Пивной ларек берет под козырек,
прося не покидать его надолго.
Я отхожу, но не даю зарок:
сегодня день сомнительного толка.
На выставку заглянешь просто так
и вдруг услышишь точное словцо
или заметишь девушку-мулатку...
И вот весь этот джаз или сквозняк
умоет опаленное лицо,
разглаживая траурную складку.



* * *

Где же бедная шапка, папочкина еще?
Сверху седая в инее, темная изнутри.
Крепко тогда затоптана, ношеная причем.
Все же нагнись, прохожий, шапочку подбери.
Шелковое цепляется, кожаное топорщится.
Старые вещи просят дать им любой приют.
Но безучастны пешие, обозлены уборщицы.
Не приголубят лишнее, шапку не отдают.



* * *

Нет, не уходят. Стоят за спиной
мрамор холодный и хруст ледяной.
          Ветер качает осину.
Голос неслышный, как будто больной,
          так обращается к сыну:
"Вижу, сынок, ты опять босоног.
Что же ты будешь на свете, сынок,
делать с вещами, с врачами?
Деньги совсем измельчали.
Ты меховые ботинки сносил,
значит, за пару сапожек
сколько потребует новый Торгсин
наших серебряных ложек?
Как спеленал меня вечный покой,
больше тебе не достану
новую шапку, взамен дорогой,
той, что потеряна спьяну".
Знаю, что к этой зиме не готов.
К черному камню не видно следов.
          Снежный занос не растаял.
И обмороженных белых цветов
          нет, если я не оставил.


6 ЯНВАРЯ 1996 г.

Американский лес.
Сороковой день.
Из вороненой стали сделанная луна.
Ком ледяного света. Мертвая тишина.
Воздух смыкает ставни с подлинным "никогда".
Что из руки упало, больше не откопать.
Верю: такого снега не было сотню лет.



* * *

Какой-то сад, потом какой-то свод,
пустыни невещественные блики,
а дальше всё пробел, прогал, пролет...
И только ужас, ужас луноликий
как паутины втягиваю клок
на первом вдохе задохнувшись утром
И я ищу очешник, кошелек,
испорченный бинокль с перламутром.
Вещицы потемневшие, ничьи
перебираю полыми руками
И колют веки черные лучи
И черный флаг висит за облаками



ЭТРУССКИЙ САРКОФАГ

350 год до н.э.

Темная музейная плита.
Двое рядом в каменной постели –
словно и не умерли тогда,
а, проснувшись, встать не захотели.
Под его протянутой рукой
не четвертый век до нашей эры,
а один стремительный покой,
вечный отдых с нежностью без меры.
Мягче пуха каменный ночлег
для двоих в объятье небывалом,
для любви, очнувшейся навек
под тяжелым общим покрывалом.



* * *

Иосиф приносит бидон с молоком.
Сменяет стекольщика с грузом стекла
точильщик с подвижным и ветхим станком,
где пламя рассыпчато, искра бела.
Теперь тут густая трава до колен,
и дачный участок по виду ничей.
В плечах отзываются холод и тлен
не раз зимовавших носильных вещей.
Заросший крапивой зеленый тупик
похож на окраину дождевика.
Похож на карман.
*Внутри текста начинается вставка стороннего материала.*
(* ===== verification/Topology.v ===== *)
(** * Topology

    [include/drain/topology.hpp] and [src/topology.cpp]: resources with their
    capacity ledger, adjacency, declared paths, and the redundancy, capacity and
    connectivity commitments that a removal must not violate. *)

From S2P Require Import Prelude Containers Checked Result Text Identity.

Definition kMaxResources : Z := 4096.
Definition kMaxPaths : Z := 16384.
Definition kMaxPathHops : Z := 64.
Definition kMaxGroups : Z := 1024.
Definition kMaxProtectedRoutes : Z := 1024.
Definition kMaxRoutesPerQuery : Z := 8.
Definition kMaxRouteDepth : Z := 16.
Definition kMaxRouteExpansions : Z := 20000.

(** [drain::ResourceStatus]. *)
Module ResourceStatus.
Inductive t : Set :=
  | InService | Unavailable | Failed.

#[export] Instance t_eq_dec : EqDecision t.
Proof. solve_decision. Defined.

(** [static_cast<std::uint8_t>]: the enumerator's value. *)
Definition rank (x : t) : Z :=
  match x with
  | InService => 0 | Unavailable => 1 | Failed => 2
  end.

Definition to_string (x : t) : string :=
  match x with
  | InService => "in-service"
  | Unavailable => "unavailable"
  | Failed => "failed"
  end.

End ResourceStatus.
Export (hints) ResourceStatus.

Definition resource_status_from_string (text : string) : option ResourceStatus.t :=
  if bool_decide (text = "in-service") then Some ResourceStatus.InService
  else if bool_decide (text = "unavailable") then Some ResourceStatus.Unavailable
  else if bool_decide (text = "failed") then Some ResourceStatus.Failed
  else None.

(** [drain::ResourceNode]. *)
Record ResourceNode := MkResourceNode {
  rn_target : DrainTarget;
  rn_capacity : Z;
  rn_reserved : Z;
  rn_status : ResourceStatus.t;
}.

#[export] Instance ResourceNode_eq_dec : EqDecision ResourceNode.
Proof. solve_decision. Defined.

#[export] Instance eta_ResourceNode : Eta ResourceNode := λ r,
  MkResourceNode
    (rn_target r) (rn_capacity r) (rn_reserved r) (rn_status r).
#[export] Instance upd_rn_capacity : Update rn_capacity := ltac:(solve_update rn_capacity).
#[export] Instance upd_rn_reserved : Update rn_reserved := ltac:(solve_update rn_reserved).
#[export] Instance upd_rn_status : Update rn_status := ltac:(solve_update rn_status).
Arguments upd_rn_capacity f r /.
Arguments upd_rn_reserved f r /.
Arguments upd_rn_status f r /.

Definition rn_id (n : ResourceNode) : ResourceId := tg_id (rn_target n).
Definition rn_domain (n : ResourceNode) : DomainId := tg_domain (rn_target n).

(** [ResourceNode::available]: saturates at zero. *)
Definition rn_available (n : ResourceNode) : Z :=
  if rn_reserved n <? rn_capacity n then rn_capacity n - rn_reserved n else 0.

Definition in_service (n : ResourceNode) : bool :=
  bool_decide (rn_status n = ResourceStatus.InService).

(** [drain::FabricPath]. *)
Record FabricPath := MkFabricPath {
  fp_id : ResourceId;
  fp_domain : DomainId;
  fp_hops : list ResourceId;
}.

#[export] Instance FabricPath_eq_dec : EqDecision FabricPath.
Proof. solve_decision. Defined.
(** [drain::DiversityGroup]. *)
Record DiversityGroup := MkDiversityGroup {
  dg_id : GroupId;
  dg_domain : DomainId;
  dg_required_available : Z;
  dg_paths : list ResourceId;
}.

#[export] Instance DiversityGroup_eq_dec : EqDecision DiversityGroup.
Proof. solve_decision. Defined.
(** [drain::CapacityPool]. *)
Record CapacityPool := MkCapacityPool {
  cp_id : GroupId;
  cp_domain : DomainId;
  cp_required : Z;
  cp_members : list ResourceId;
}.

#[export] Instance CapacityPool_eq_dec : EqDecision CapacityPool.
Proof. solve_decision. Defined.
(** [drain::ProtectedRoute]. *)
Record ProtectedRoute := MkProtectedRoute {
  pr_id : GroupId;
  pr_domain : DomainId;
  pr_origin : ResourceId;
  pr_terminus : ResourceId;
}.

#[export] Instance ProtectedRoute_eq_dec : EqDecision ProtectedRoute.
Proof. solve_decision. Defined.
(** [TopologyViolation::Kind]; [None_] is [Kind::None]. *)
Module ViolationKind.
Inductive t : Set :=
  | None_ | UnknownResource | CapacityPoolExhausted | DiversityLost | RouteSevered
  | ReservationOverCapacity.

#[export] Instance t_eq_dec : EqDecision t.
Proof. solve_decision. Defined.

(** [static_cast<std::uint8_t>]: the enumerator's value. *)
Definition rank (x : t) : Z :=
  match x with
  | None_ => 0 | UnknownResource => 1 | CapacityPoolExhausted => 2 | DiversityLost => 3
  | RouteSevered => 4 | ReservationOverCapacity => 5
  end.

End ViolationKind.
Export (hints) ViolationKind.

(** [drain::TopologyViolation]. *)
Record TopologyViolation := MkViolation {
  tv_kind : ViolationKind.t;
  tv_subject : string;
  tv_detail : string;
  tv_required : Z;
  tv_remaining : Z;
}.

#[export] Instance TopologyViolation_eq_dec : EqDecision TopologyViolation.
Proof. solve_decision. Defined.

Definition no_violation : TopologyViolation := MkViolation ViolationKind.None_ "" "" 0 0.
Definition tv_ok (v : TopologyViolation) : bool := bool_decide (tv_kind v = ViolationKind.None_).

(** [drain::Topology]. *)
Record Topology := MkTopology {
  to_resources : omap ResourceId ResourceNode;
  to_paths : omap ResourceId FabricPath;
  to_diversity_groups : omap GroupId DiversityGroup;
  to_capacity_pools : omap GroupId CapacityPool;
  to_protected_routes : list ProtectedRoute;
  to_adjacency : omap ResourceId (list ResourceId);
}.

#[export] Instance eta_Topology : Eta Topology := λ r,
  MkTopology
    (to_resources r) (to_paths r) (to_diversity_groups r) (to_capacity_pools r)
    (to_protected_routes r) (to_adjacency r).
#[export] Instance upd_to_resources : Update to_resources := ltac:(solve_update to_resources).
#[export] Instance upd_to_paths : Update to_paths := ltac:(solve_update to_paths).
#[export] Instance upd_to_diversity_groups : Update to_diversity_groups := ltac:(solve_update to_diversity_groups).
#[export] Instance upd_to_capacity_pools : Update to_capacity_pools := ltac:(solve_update to_capacity_pools).
#[export] Instance upd_to_protected_routes : Update to_protected_routes := ltac:(solve_update to_protected_routes).
#[export] Instance upd_to_adjacency : Update to_adjacency := ltac:(solve_update to_adjacency).
Arguments upd_to_resources f r /.
Arguments upd_to_paths f r /.
Arguments upd_to_diversity_groups f r /.
Arguments upd_to_capacity_pools f r /.
Arguments upd_to_protected_routes f r /.
Arguments upd_to_adjacency f r /.

Definition empty_topology : Topology := MkTopology ∅ ∅ ∅ ∅ [] ∅.

(** [std::set<ResourceId>]. *)
Notation id_set := (omap ResourceId unit).
Definition set_mem (x : ResourceId) (s : id_set) : bool :=
  match s !! x with Some _ => true | None => false end.
Definition set_add (x : ResourceId) (s : id_set) : id_set := <[x := tt]> s.
Definition set_of_list (l : list ResourceId) : id_set := foldl (λ s x, set_add x s) ∅ l.

(** [apply_headroom]: the ratio rounded up, in wrapping 64-bit arithmetic. *)
Definition apply_headroom (required numerator denominator : Z) : Z :=
  if denominator =? 0 then required
  else
    match mul_checked u64 required numerator with
    | None => int_max u64
    | Some product => wrap u64 (product + denominator - 1) / denominator
    end.

(** ** Building *)

Definition to_resource (id : ResourceId) (t : Topology) : option ResourceNode := to_resources t !! id.

Definition add_resource (node : ResourceNode) (t : Topology) : status * Topology :=
  if bool_decide (rn_id node = "") then
    (fail ErrorCode.MalformedIdentity "resource id must not be empty", t)
  else if kMaxResources <=? om_size (to_resources t) then
    (fail ErrorCode.BoundsExceeded "topology resource limit reached", t)
  else
    match emplace (rn_id node) node (to_resources t) with
    | (_, false) => (fail ErrorCode.AlreadyExists "resource already present in topology", t)
    | (m, true) => (ok_status, t <| to_resources := m |>)
    end.

Definition remove_resource (id : ResourceId) (t : Topology) : status * Topology :=
  match to_resource id t with
  | None => (fail ErrorCode.NotFound "resource is not present in topology", t)
  | Some _ =>
      let t := t <| to_resources := delete id (to_resources t) |> in
      let t := t <| to_adjacency := delete id (to_adjacency t) |> in
      (ok_status,
       t <| to_adjacency := om_map (List.filter (λ p, negb (bool_decide (p = id)))) (to_adjacency t) |>)
  end.

(** The [insert_sorted] lambda of [add_edge]. *)
Definition insert_peer (peers : list ResourceId) (peer : ResourceId) : list ResourceId :=
  let position := lower_bound peers peer in
  match peers !! position with
  | Some y => if bool_decide (y = peer) then peers
              else take position peers ++ peer :: drop position peers
  | None => take position peers ++ peer :: drop position peers
  end.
На такой дождевик,
которому сносу не будет, пока
в кирпичном развале не станет золой,
не станет потом, через годы, травой.
И можно тепло удержать под полой,
пока не истлеет брезент плащевой.



КРАСНЫЕ ВОРОТА (1)

Потемневшая высотка. Охранительная сетка.
Кристаллическая шуба цокольного этажа.
Храм, бетонная беседка.
Бьет московская погодка как тяжелая вожжа.
Детский сад, но где же дети?
Только ветер за спиной.
На гранитном парапете
белый оттиск соляной.
Помню, и тогда знобило –
в круговой прогулке парной,
в детской упряжи навек.
Так я вижу все, что было:
сквозь затянутую марлей
форточку смотрю на снег.



КРАСНЫЕ ВОРОТА (2)

Голод? Голода не было.
Был до конца концов
в облаке цвета пепла
мелкий набор свинцов.
Съевшие тонну пыли,
сто килограмм песка,
рады, чтоб их лепили
из одного куска,
люди читали, чтили,
знали наверняка
строчечный след несчастий,
воздуха трафарет –
облачно-серой власти
самый большой секрет.


САД им. БАУМАНА

Трудно теперь говорить всерьез,
что преднамеренно входят в нас
перебеливший себя мороз,
снежный объем и лесной запас.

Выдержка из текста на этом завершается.